First detailed infrared spectral analysis of young FFPMOs with disks, showing silicate clouds, disk features, and molecular emissions, advancing understanding of their atmospheres and formation.

Findings

Detection of silicate absorption in a young FFPMO.

Identification of disks with grain growth and crystallization.

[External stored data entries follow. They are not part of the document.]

(* ===== verification/CreateOnce.v ===== *)
(** * Services that store one row and announce it

    Seven services have the same handler: pricing, tax, delivery quotes,
    notifications, dispatch, promotions and users.  Each inserts its idempotency
    key, builds a row and an outbox message, commits both, and answers with the
    row.  The handlers are written out in the order of their sources; [outcome]
    says what all of them promise, and the class [CreationLaws] is the proof
    obligation that one of them keeps it.  Also here: the two reads of
    pricing-service, and the pruning of outbox tables (retention.py). *)

From stdpp Require Import relations.
From S2P Require Import Prelude PyValue PyJson Session.

Module CreateOnce.

(** ** Tables, and the statements the handlers share *)

Record tables (Row : Type) := Tables {
  co_rows : list Row;
  co_outbox : list OutboxMessage;
  co_keys : list string;
  co_draws : nat;
}.
Arguments Tables {_} _ _ _ _.
Arguments co_rows {_} _.
Arguments co_outbox {_} _.
Arguments co_keys {_} _.
Arguments co_draws {_} _.

Definition no_tables {Row} : tables Row := Tables [] [] [] 0.

Definition or_null (o : option string) : json := match o with Some s => JStr s | None => JNull end.

Section statements.
Context {Row : Type} (uuid4 : nat → string) (fault : tables Row → option string) (refresh_error : option string).

(** [insert(IdempotencyKey)...on_conflict_do_nothing()] and its row count. *)
Definition insert_key (key : string) : M (tables Row) bool :=
  known <- query (λ d, key in_ co_keys d) ;;
  if known then ret false
  else exec (λ d, Tables (co_rows d) (co_outbox d) (co_keys d ++ [key]) (co_draws d)) ;;; ret true.

Definition next_uuid : M (tables Row) string :=
  n <- query co_draws ;;
  exec (λ d, Tables (co_rows d) (co_outbox d) (co_keys d) (S (co_draws d))) ;;;
  ret (uuid4 n).
(* ===== verification/Marketplace.v ===== *)
(** * The shop window: seller service, catalog, stream processor and backfill together

    The paths that cross services:
    - a product is listed only if the seller service says so when asked
      ([market_step]: seller requests, questions, creations and prunings of the
      catalog's outbox in any order, with time between the answer and the
      creation; one seller request is handled at a time);
    - a product's creation event and the backfill of its row give its document the
      same data, apart from the time of the write ([stream_and_backfill_agree]);
    - a seller losing the right to sell is announced under a name the stream
      processor acts on, and the refresh it causes takes the products the index
      then has for the seller out of search ([lost_standing_reaches_search]). *)

From S2P Require Import Prelude PyValue PyJson Session Lifecycle Resilience SellerRules SellerService ReadModel CatalogService ReindexWorker StreamProcessor.
From S2P Require CreateOnce.
From S2P Require ReservationRules.
Import Lifecycle SellerRules SellerService.

Module Marketplace.

(** ** Listing needs a vetted seller *)

(** GET /sellers/{id}/permission, answered by the seller service as it stands. *)
Definition permission_answer (d : db) (seller_id : string) : CatalogService.http_answer :=
  match (run (get_permission seller_id) d).2 with
  | inr body => CatalogService.Answer 200 (Some (JObj body))
  | inl e => CatalogService.Answer (status_of e) None
  end.

(** An answer that came back is the service's own; a proxy may put an error in
    its place, and it may not come back at all. *)
Definition plausible (d : db) (seller_id : string) (a : CatalogService.http_answer) : Prop :=
  a = permission_answer d seller_id ∨ (∃ e, a = CatalogService.NoAnswer e) ∨
  ∃ st body, a = CatalogService.Answer st body ∧ st ≠ 200.

(** A creation whose question has been answered. *)
Record pending := {
  pd_request : CatalogService.ProductCreate;
  pd_key : string;
  pd_fetched : string + json * option string;
}.

Record market := {
  m_sellers : db;
  m_catalog : CatalogService.cdb;
  m_breaker : Resilience.AsyncCircuitBreaker;
  m_pending : list pending;
  m_prunings : list Z;
}.

Definition seller_of (r : CatalogService.ProductCreate) : string :=
  default CatalogRules.PLATFORM_SELLER_ID (CatalogService.pc_seller_id r).

Section market.
Context (uuid4 uuid4' : nat → string) (isoformat : Z → string) (repr : json → string).
Context (duplicate_sku foreign_key : string → string).

Definition create (p : pending) (fault : CatalogService.cdb → option CatalogService.db_error) (refresh : option string) (now : Z)
    (d : CatalogService.cdb) : CatalogService.cdb :=
  (run (CatalogService.create_product uuid4' isoformat repr duplicate_sku foreign_key fault refresh
          (pd_request p) (pd_key p) (pd_fetched p) now) d).1.

(** Retention deletes the catalog's outbox rows older than a week. *)
Definition prune_cutoff (now : Z) : Z := now - CreateOnce.CreateOnce.DEFAULT_RETENTION_DAYS * CreateOnce.CreateOnce.US_PER_DAY.

Definition prune_catalog (now : Z) (d : CatalogService.cdb) : CatalogService.cdb :=
  CatalogService.with_outbox (List.filter (λ m, negb (msg_created_at m <? prune_cutoff now))) d.

Inductive market_step (m : market) : market → Prop :=
| seller_serves d : seller_step uuid4 (m_sellers m) d →
    market_step m {| m_sellers := d; m_catalog := m_catalog m; m_breaker := m_breaker m; m_pending := m_pending m;
      m_prunings := m_prunings m |}
| catalog_asks request key now later a : plausible (m_sellers m) (seller_of request) a →
    let asked := CatalogService.fetch_permission now later a (m_breaker m) in
    market_step m {| m_sellers := m_sellers m; m_catalog := m_catalog m; m_breaker := asked.1;
      m_pending := m_pending m ++ [{| pd_request := request; pd_key := key; pd_fetched := asked.2 |}];
      m_prunings := m_prunings m |}
| catalog_creates i p fault refresh now : m_pending m !! i = Some p →
    market_step m {| m_sellers := m_sellers m; m_catalog := create p fault refresh now (m_catalog m); m_breaker := m_breaker m;
      m_pending := delete i (m_pending m); m_prunings := m_prunings m |}
| catalog_prunes now :
    market_step m {| m_sellers := m_sellers m; m_catalog := prune_catalog now (m_catalog m); m_breaker := m_breaker m;
      m_pending := m_pending m; m_prunings := m_prunings m ++ [now] |}.

(** The account is the platform's own, or the outbox tells that the seller
    registered, was documented, reviewed, approved and went live, in that order. *)
Definition vetted (d : db) (seller_id : string) : Prop :=
  seller_id = PLATFORM_SELLER ∨ milestones ACTIVE `sublist_of` events_of account seller_id (se_outbox d).

Lemma seller_step_outbox d d' : seller_step uuid4 d d' → ∃ ms, se_outbox d' = se_outbox d ++ ms.
Proof.
  intros [fault now r]. destruct (serve_effect uuid4 fault now r d) as [[->|(s & f & e & t & _ & (_ & -> & _) & _)]|(s & t & _ & _ & _ & _ & -> & _)];
    [exists []; by rewrite app_nil_r|by eexists..].
Qed.

Lemma events_app id ms ms' : events_of account id (ms ++ ms') = events_of account id ms ++ events_of account id ms'.
Proof. unfold events_of, messages_of. by rewrite List.filter_app, map_app, List.filter_app. Qed.

Lemma vetted_step d d' id : seller_step uuid4 d d' → vetted d id → vetted d' id.
Proof.
  intros [ms E]%seller_step_outbox [->|H]; [by left|right]. rewrite E, events_app. by apply sublist_inserts_r.
Qed.

(** Who may list is active on the current contract. *)
Lemma may_list_active s st : status s = value st → may_list s = true →
  st = ACTIVE ∧ accepted_contract_version s = Some CURRENT_CONTRACT_VERSION.
Proof.
  intros Hs. unfold may_list, may_list_products. rewrite Hs, as_seller_status_value. case_bool_decide as E; cbn [negb]; [|done].
  injection E as ->. intros H. split; [done|]. by apply bool_decide_eq_true in H.
Qed.

Lemma lister_vetted d s : seller_ok uuid4 d → s ∈ sellers d → may_list s = true → vetted d (s_id s).
Proof.
  intros Hok Hs Hl. destruct (rows_told _ _ _ _ _ _ _ _ _ _ (so_table _ _ Hok) s Hs) as [[st v] [H1 H2 H3]].
  unfold state_of in H1. destruct (_as_status (status s)) as [st'|] eqn:Est; [|done]. injection H1 as -> <-.
  apply as_status_inv in Est. destruct (may_list_active s st Est Hl) as [-> _].
  destruct (decide (s_id s = PLATFORM_SELLER)) as [|Hne]; [by left|right].
  unfold faithful in H2. rewrite (seed_none _ Hne) in H2. exact (account_milestones _ _ H2).
Qed.

Lemma permission_vetted d id : seller_ok uuid4 d → CatalogService.answered_yes (permission_answer d id) → vetted d id.
Proof.
  intros Hok (o & Ha & Ho). unfold permission_answer, run, get_permission, bind in Ha.
  destruct (seller_load_cases id d) as [(s & E & Hs & <-)|E]; rewrite E in Ha; [|done]. cbn in Ha. injection Ha as <-.
  cbn in Ho. injection Ho as Hl. by apply lister_vetted.
Qed.

(** The catalogue is in order with the messages [all] it has written; those not
    in its outbox were old enough for a pruning to delete them. *)
Record catalog_kept (prunings : list Z) (all : list OutboxMessage) (d : CatalogService.cdb) : Prop := {
  ck_ok : CatalogService.catalog_ok uuid4' isoformat (CatalogService.with_outbox (λ _, all) d);
  ck_kept : CatalogService.ca_outbox d `sublist_of` all;
  ck_gone : ∀ m, m ∈ all → m ∈ CatalogService.ca_outbox d ∨ ∃ now, now ∈ prunings ∧ msg_created_at m < prune_cutoff now;
}.

Record market_ok (m : market) : Prop := {
  mo_sellers : seller_ok uuid4 (m_sellers m);
  mo_catalog : ∃ all, catalog_kept (m_prunings m) all (m_catalog m);
  mo_pending : ∀ p perm dec, p ∈ m_pending m → pd_fetched p = inr perm →
    CatalogRules.decide_listing repr perm.1 perm.2 = inr dec → CatalogRules.ok dec = true → vetted (m_sellers m) (seller_of (pd_request p));
  mo_products : ∀ p, p ∈ CatalogService.products (m_catalog m) → vetted (m_sellers m) (CatalogRules.p_seller_id p);
}.
(* ===== verification/FraudService.v ===== *)
(** * Risk of a checkout (services/fraud-service, fraud_service.py)

    The device checks, the velocity check and the score; the handler with its
    cached answers; and what a history of evaluations adds up to.  Requests that
    overlap are part of the model: [unseen] are the evaluations that other
    requests committed only after this one had counted. *)

From S2P Require Import Prelude PyValue PyJson PyText Session.

Module FraudService.

Definition BLOCKED_APK_SIGNATURES : list string := ["0xBADF00D"; "0xDEADBEEF"].
Definition SECOND : Z := 1000000.

Record FraudEvaluation := {
  fe_id : string; fe_user_id : string; fe_ip_address : string; fe_device_fingerprint : string;
  fe_risk_score : Z; fe_is_blocked : bool; fe_reason : string; fe_created_at : Z;
}.

Record FraudRequest := {
  fq_user_id : string; fq_ip_address : option string; fq_device_fingerprint : option string;
  fq_telemetry : option (list (string * json));
}.

(** ** The device *)

(** [v < 50]; [None] is the [TypeError] of values that do not compare. *)
Definition under_50 (v : json) : option bool :=
  match v with
  | JBool b => Some (Z.b2z b <? 50)
  | JInt z => Some (z <? 50)
  | JFloat (FFin m e) => Some (if 0 <=? e then m * 2 ^ e <? 50 else m <? 50 * 2 ^ (- e))
  | JFloat (FInf negative) => Some negative
  | JFloat FNan => Some false
  | _ => None
  end.

Definition blocked_signature (v : json) : bool :=
  match v with JStr s => s in_ BLOCKED_APK_SIGNATURES | _ => false end.

(** The reason and the score of a device that is blocked outright. *)
Definition inspect_device (telemetry : list (string * json)) : option (option (string * Z)) :=
  if truthy (obj_get telemetry "is_rooted_jailbroken") then Some (Some ("Device rooted/jailbroken", 100))
  else match under_50 (default (JInt 999) (dict_get telemetry "interaction_time_ms")) with
  | None => None
  | Some true => Some (Some ("Zero-click suspicion (impossibly fast interaction)", 95))
  | Some false =>
      if blocked_signature (obj_get telemetry "apk_signature") then Some (Some ("Suspicious APK signature", 90))
      else Some None
  end.

(** ** The velocity *)

(** [(is_blocked, reason, risk_score)] of an unblocked device with [count]
    evaluations in the last minute. *)
Definition judge (count : Z) : bool * string * Z :=
  if 5 <? count then (true, "Velocity limit exceeded (Inventory Hoarding)", 85)
  else (false, "Clean", Z.min (10 + count * 5) 50).

Definition or_else (o : option string) (fallback : string) : string :=
  match o with Some s => if is_empty s then fallback else s | None => fallback end.

Definition same_source (user ip device : string) (e : FraudEvaluation) : bool :=
  (fe_user_id e =?s user) && (fe_ip_address e =?s ip) && (fe_device_fingerprint e =?s device).

Definition recent_requests (user ip device : string) (since : Z) (rows : list FraudEvaluation) : Z :=
  Z.of_nat (length (List.filter (λ e, same_source user ip device e && (since <=? fe_created_at e)) rows)).

(** ** The handler *)

Record fdb := { evaluations : list FraudEvaluation; fr_outbox : list OutboxMessage; fr_keys : key_table; fr_draws : nat }.

Definition no_evaluations : fdb := {| evaluations := []; fr_outbox := []; fr_keys := []; fr_draws := 0 |}.

Section handler.
Context (uuid4 : nat → string) (isoformat : Z → string).
Context (fault : fdb → option string) (refresh_error : option string) (unseen : FraudEvaluation → bool).

Definition fraud_message (e : FraudEvaluation) (t : Z) : OutboxMessage :=
  {| aggregate_type := "FraudEvaluation"; aggregate_id := fe_user_id e; msg_type := "FraudEvaluated";
     payload := [("id", JStr (fe_id e)); ("user_id", JStr (fe_user_id e)); ("risk_score", JInt (fe_risk_score e));
       ("is_blocked", JBool (fe_is_blocked e)); ("reason", JStr (fe_reason e)); ("created_at", JStr (isoformat (fe_created_at e)))];
     msg_created_at := t |}.

(** The evaluation stored under a key, for a key that is already there. *)
Definition cached (result_id : option string) : M fdb FraudEvaluation :=
  found <- query (λ d, match result_id with
                       | Some id => if is_empty id then None else List.find (λ e, fe_id e =?s id) (evaluations d)
                       | None => None
                       end) ;;
  match found with
  | Some e => ret e
  | None => raise (Http 409 "Idempotency key already processed but result not found")
  end.

Definition store (e : FraudEvaluation) (key : string) (t : Z) : M fdb FraudEvaluation :=
  exec (λ d, {| evaluations := evaluations d ++ [e]; fr_outbox := fr_outbox d ++ [fraud_message e t];
                fr_keys := dict_set (fr_keys d) key (Some (fe_id e)); fr_draws := fr_draws d |}) ;;;
  commit fault ;;;
  match refresh_error with
  | Some text => rollback ;;; raise (Http 500 text)
  | None => ret e
  end.

Definition evaluate_checkout_risk (request : FraudRequest) (idempotency_key : string) (clock : nat → Z) : M fdb FraudEvaluation :=
  known <- query (λ d, dict_get (fr_keys d) idempotency_key) ;;
  match known with
  | Some result_id => cached result_id
  | None =>
  exec (λ d, {| evaluations := evaluations d; fr_outbox := fr_outbox d; fr_keys := fr_keys d ++ [(idempotency_key, None)];
                fr_draws := fr_draws d |}) ;;;
  match inspect_device (default [] (fq_telemetry request)) with
  | None => raise (Raised "TypeError")
  | Some blocked =>
  let ip_addr := or_else (fq_ip_address request) "127.0.0.1" in
  let device_fp := or_else (fq_device_fingerprint request) "unknown" in
  count <- query (λ d, recent_requests (fq_user_id request) ip_addr device_fp (clock 0%nat - 60 * SECOND)
                         (List.filter (λ e, negb (unseen e)) (evaluations d))) ;;
  let '(is_blocked, reason, risk_score) :=
    match blocked with Some (reason, score) => (true, reason, score) | None => judge count end in
  n <- query fr_draws ;;
  exec (λ d, {| evaluations := evaluations d; fr_outbox := fr_outbox d; fr_keys := fr_keys d; fr_draws := S (fr_draws d) |}) ;;;
  store {| fe_id := uuid4 n; fe_user_id := fq_user_id request; fe_ip_address := ip_addr; fe_device_fingerprint := device_fp;
           fe_risk_score := risk_score; fe_is_blocked := is_blocked; fe_reason := reason; fe_created_at := clock 1%nat |}
        idempotency_key (clock 2%nat)
  end end.
End handler.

Observation of hydrocarbon emission lines in disks.

Abstract

Free-floating planetary-mass objects (FFPMOs) are known to harbor disks at young ages. Here, we present 1-13 $\mu m$ spectra for eight young FFPMOs with masses of 5-10 M$_\mathrm{Jup}$ (at ages of 1-5 Myr), using the NIRSpec and MIRI instruments on the James Webb Space Telescope. We derive fundamental properties of these targets, and find spectral types of M9.5 to L4, with effective temperatures of 1600-1900 K. The photospheric spectra of our targets show a clear diversity at similar temperatures, especially in the 3-5 $\mu m$ range, unaccounted for by existing atmospheric models. We find a silicate absorption feature in the photosphere of one of our targets, the first such detection in very young FFPMOs, indicating silicate clouds in their cool atmospheres. Six of our objects show mid-infrared excess emission above the photosphere, as well as silicate emission features, demonstrating the presence of disks. The shape and strength of the latter features constitute strong evidence of grain growth and crystallization, similar to what is seen in more massive brown dwarfs and stars. We also detect emission lines from hydrocarbon molecules in the disks of several targets. These are the lowest mass isolated objects found so far with silicate and hydrocarbon emission features arising in their disks. The presence of disks and their characteristics point to the potential for the formation of rocky companions around free-floating planetary-mass objects.